**Work instructions:** Filter the entries and keep only the lines where the string "contains" appears.

--- Supplied records Enclosed Below ---

(** * Verification of the Chinook album-import tools

    Shallow embedding of [src/tools/get-albums.py] and
    [src/tools/shift-dates.py].

    Conventions of the embedding:
    - a Python [str] is a [string]; the development covers ASCII text
      (for such text [str.lower] and the regular-expression class [\d]
      are the ASCII ones);
    - a Python [int] is a [Z];
    - a [dict] that is only looked up is a [gmap]; a [dict] that is
      iterated is an association list kept in insertion order;
    - calls to [random] and to the network read an explicit oracle. *)

From Stdlib Require Import ZArith String Ascii List Lia.
From Stdlib Require Import Numbers.DecimalString.
From stdpp Require Import base gmap strings list.
From Equations Require Import Equations.

Open Scope Z_scope.

(** ** Python strings *)

Module PyStr.

(** The line feed character and the one-character string holding it. *)
Definition lf : ascii := ascii_of_nat 10.
Definition nl : string := String lf EmptyString.

(** The single quote. *)
Definition quote : ascii := "'"%char.

(** [str(n)] and [f"{n}"] for an [int]. *)
Definition str_of_int (n : Z) : string := NilZero.string_of_int (Z.to_int n).

(** [sep.join(parts)]. *)
Definition join (sep : string) (parts : list string) : string :=
  String.concat sep parts.

(** [s.startswith(p)], used to decide the [in] operator below. *)
Fixpoint startswith (p s : string) : bool :=
  match p, s with
  | EmptyString, _ => true
  | String a p', String b s' => if Ascii.eqb a b then startswith p' s' else false
  | String _ _, EmptyString => false
  end.

(** [k in s] for two strings: [k] occurs in [s] as a substring. *)
Fixpoint contains (k s : string) : bool :=
  startswith k s ||
  match s with
  | EmptyString => false
  | String _ s' => contains k s'
  end.

(** [c.lower()] on one ASCII character. *)
Definition lower_ascii (c : ascii) : ascii :=
  let n := nat_of_ascii c in
  if ((65 <=? n)%nat && (n <=? 90)%nat)%bool then ascii_of_nat (n + 32) else c.

(** [s.lower()]. *)
Fixpoint lower (s : string) : string :=
  match s with
  | EmptyString => EmptyString
  | String c s' => String (lower_ascii c) (lower s')
  end.

(** [c.isdigit()] for one ASCII character, the class [\d]. *)
Definition is_digit (c : ascii) : bool :=
  let n := nat_of_ascii c in ((48 <=? n)%nat && (n <=? 57)%nat)%bool.

(** [int(s)] for a string of ASCII digits. *)
Fixpoint int_of_digits_acc (acc : Z) (s : string) : Z :=
  match s with
  | EmptyString => acc
  | String c s' => int_of_digits_acc (10 * acc + Z.of_nat (nat_of_ascii c - 48)) s'
  end.

Definition int_of_digits (s : string) : Z := int_of_digits_acc 0 s.

(** Every character of [s] satisfies [p]. *)
Fixpoint forallb_string (p : ascii -> bool) (s : string) : bool :=
  match s with
  | EmptyString => true
  | String c s' => p c && forallb_string p s'
  end.

(** The number of occurrences of the character [c] in [s]. *)
Fixpoint count_char (c : ascii) (s : string) : nat :=
  match s with
  | EmptyString => 0%nat
  | String a s' => ((if Ascii.eqb a c then 1 else 0) + count_char c s')%nat
  end.

(** The equations of [+:+], which [simpl] leaves folded, and three
    consequences used throughout. *)
Lemma str_app_cons (x : ascii) (a b : string) :
  (String x a +:+ b = String x (a +:+ b))%string.
Proof. reflexivity. Qed.

Lemma str_app_empty_l (a : string) : ("" +:+ a = a)%string.
Proof. reflexivity. Qed.

Lemma str_app_assoc (a b c : string) : (a +:+ (b +:+ c) = (a +:+ b) +:+ c)%string.
Proof.
  induction a as [|x a' IH]; [reflexivity|].
  rewrite !str_app_cons. by rewrite IH.
Qed.

Lemma str_app_empty_r (a : string) : (a +:+ "" = a)%string.
Proof.
  induction a as [|x a' IH]; [reflexivity|].
  rewrite str_app_cons. by rewrite IH.
Qed.

Lemma str_length_app (a b : string) :
  String.length (a +:+ b) = (String.length a + String.length b)%nat.
Proof.
  induction a as [|x a' IH]; [reflexivity|].
  rewrite str_app_cons. simpl. by rewrite IH.
Qed.

End PyStr.

Import PyStr.

(** ** [ChinookGenreMapper] *)

Module ChinookGenreMapper.

(** [self.genre_mapping], in the order the dictionary literal lists its
    keys, which is the order [items()] iterates them in. *)
Definition genre_mapping : list (string * string) :=
  [ ("rock", "Rock");
    ("metal", "Metal");
    ("hard rock", "Rock");
    ("punk", "Alternative & Punk");
    ("alternative", "Alternative");
    ("indie", "Alternative");
    ("pop", "Pop");
    ("hip hop", "Hip Hop/Rap");
    ("rap", "Hip Hop/Rap");
    ("trap", "Hip Hop/Rap");
    ("r&b", "R&B/Soul");
    ("soul", "R&B/Soul");
    ("jazz", "Jazz");
    ("blues", "Blues");
    ("country", "Country");
    ("folk", "Folk");
    ("classical", "Classical");
    ("edm", "Electronica/Dance");
    ("electronic", "Electronica/Dance");
    ("dance", "Electronica/Dance");
    ("techno", "Electronica/Dance");
    ("house", "Electronica/Dance");
    ("latin", "Latin");
    ("reggae", "Reggae");
    ("reggaeton", "Latin");
    ("world", "World") ]%string.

--- End of Enclosed Supplied records ---

**Completed exercise:**
Fixpoint contains (k s : string) : bool :=
  | String _ s' => contains k s'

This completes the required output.